Nataru Tetap Sepi, Bus di Terminal Purabaya Terpaksa Balik Garasi
JawaPos.com- Mendekati Natal dan tahun baru (Nataru) jumlah penumpang di Terminal Purabaya tak kunjung naik. Aktivitas di terminal pun masih lesu. Bahkan, banyak bus yang terpaksa balik garasi. Penyebabnya tak lain karena sepi penumpang.
Kepala Unit Terminal Purabaya Imam Hidayat mengatakan, aktivitas penumpang masih sepi seperti sebelumnya. Sehari rata-rata melayani tiga ribu penumpang. Pada hari libur, paling banyak sampai enam ribu orang. ’’Itu pun kadang tidak sampai,’’ ucapnya Kamis (9/12) siang.
Sedikitnya penumpang berpengaruh pada jumlah bus. Selama pandemi ini hanya ada 400 bus di Terminal Purabaya. Padahal, sebelum pandemi, jumlahnya bisa tembus 1.500 bus per hari. Apalagi menjelang Nataru seperti sekarang. ’’Sebelum pandemi, penumpang bisa 28 ribu per hari, bahkan 40 ribu kalau di hari libur,’’ lanjutnya.
Menurut Imam, tak kunjung meningkatnya penumpang itu disebabkan beberapa faktor. Selain pandemi, hal tersebut juga imbas penggunaan aplikasi PeduliLindungi. ”Banyak penumpang yang memilih naik di luar terminal. Terutama mereka yang tidak menggunakan gadget. Alasannya, takut dicek sudah akses aplikasi atau belum,’’ ungkapnya.
Selain itu, ada rencana pengetatan menjelang Nataru. Menurut Imam, banyak penumpang yang khawatir soal aturan baru. Termasuk para awak bus. ’’Mereka keberatan jika aturan antigen kembali diterapkan. Terlebih penumpang masih sepi,’’ katanya.
Banyak bus yang terpaksa balik garasi. Mereka memilih balik kanan karena biaya operasional tidak mencukupi.
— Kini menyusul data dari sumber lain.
(** X1.  A defined RSI(14) lies between 0 and 100. *)
Theorem calculate_rsi_range (prices : list Q) (r : Q) :
  calculate_rsi prices 14 = Ok (Some r) -> 0 <= r <= 100.
Proof.
  rewrite calculate_rsi_eq. intros H. injection H as H.
  unfold rsi_spec in H. destruct (Nat.ltb (length prices) 15); [discriminate|].
  set (ag := wilder (sum (firstn 14 (gains_of prices)) / 14) (skipn 14 (gains_of prices))) in H.
  set (al := wilder (sum (firstn 14 (losses_of prices)) / 14) (skipn 14 (losses_of prices))) in H.
  assert (Hag : 0 <= ag).
  { apply wilder_nonneg; [apply div_nonneg; [|reflexivity]|].
    - apply sum_nonneg, Forall_firstn', gains_nonneg.
    - apply Forall_skipn', gains_nonneg. }
  assert (Hal : 0 <= al).
  { apply wilder_nonneg; [apply div_nonneg; [|reflexivity]|].
    - apply sum_nonneg, Forall_firstn', losses_nonneg.
    - apply Forall_skipn', losses_nonneg. }
  destruct (Qeq_bool al 0) eqn:E; injection H as <-; [split; lra|].
  assert (Hal' : 0 < al).
  { apply Qle_lteq in Hal as [Hal|Hal]; [exact Hal|].
    exfalso. assert (Hc : Qeq_bool al 0 = true) by (apply Qeq_bool_iff; symmetry; exact Hal).
    congruence. }
  assert (Hrs : 0 <= ag / al) by (apply div_nonneg; assumption).
  assert (Hq0 : 0 <= 100 / (1 + ag / al)) by (apply div_nonneg; lra).
  assert (Hq1 : 100 / (1 + ag / al) <= 100).
  { apply Qle_shift_div_r; lra. }
  destruct (py_round_between 2 0 (100 - 100 / (1 + ag / al)) 100) as [L U]; [lra|lra|].
  assert (H0 : py_round 2 0 == 0) by (vm_compute; reflexivity).
  assert (H100 : py_round 2 100 == 100) by (vm_compute; reflexivity).
  rewrite H0 in L. rewrite H100 in U. split; assumption.
Qed.

(** X1 (witness): the zig-zag series has RSI 53.59. *)
Lemma calculate_rsi_range_witness :
  calculate_rsi zigzag_prices 14 = Ok (Some (5359 # 100)) /\ 0 <= 5359 # 100 <= 100.
Proof.
  split; [vm_compute; reflexivity|].
  apply (calculate_rsi_range zigzag_prices). vm_compute. reflexivity.
Defined.

(** ** Moving average, percentage change, volatility *)

Lemma Qnat_succ n : Qnat (S n) == Qnat n + 1.
Proof. unfold Qnat. rewrite Nat2Z.inj_succ, <- Z.add_1_r. apply inject_Z_succ. Qed.

Lemma Qnat_nonneg n : 0 <= Qnat n.
Proof. unfold Qnat. change 0 with (inject_Z 0). rewrite <- Zle_Qle. lia. Qed.

Lemma Qnat_pos n : (0 < n)%nat -> 0 < Qnat n.
Proof. intros H. unfold Qnat. change 0 with (inject_Z 0). rewrite <- Zlt_Qlt. lia. Qed.

Lemma Qnat_nz n : (0 < n)%nat -> ~ Qnat n == 0.
Proof. intros H Hc. pose proof (Qnat_pos n H). lra. Qed.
Meski begitu, persiapan menjelang Nataru bakal dilakukan. Selain rencana mendirikan posko, ada pemeriksaan kesehatan dan tes urine. Sasarannya para awak bus. ”Kegiatan ramp check juga akan dilakukan,’’ terang Imam.
Tindakan tilang bus pun dimasifkan. Dalam seminggu ini, setidaknya empat bus ditilang di dalam terminal. Penyebabnya, surat tidak lengkap dan tidak lolos uji emisi. ”Saya memastikan, mendekati Nataru pengawasan armada dan awak bus akan diperketat. Tujuannya, menghindari adanya kecelakaan,’’ ucapnya.
Sementara itu, pengurus PO Bus Sabar Indah Surabaya–Jember Susiono mengatakan, seminggu ini sudah ada enam bus yang balik garasi. Maklum, jumlah penumpangnya hanya tiga sampai lima orang. ’’Buat solar saja tidak cukup,’’ ujarnya.
Pengurangan armada memang dilakukan. Susiono juga keberatan jika ada pengetatan aturan perjalanan darat. Khususnya yang menggunakan bus. ”Imbasnya pasti penumpang tambah sepi. Belum lagi harus mengeluarkan biaya antigen,’’ tambahnya.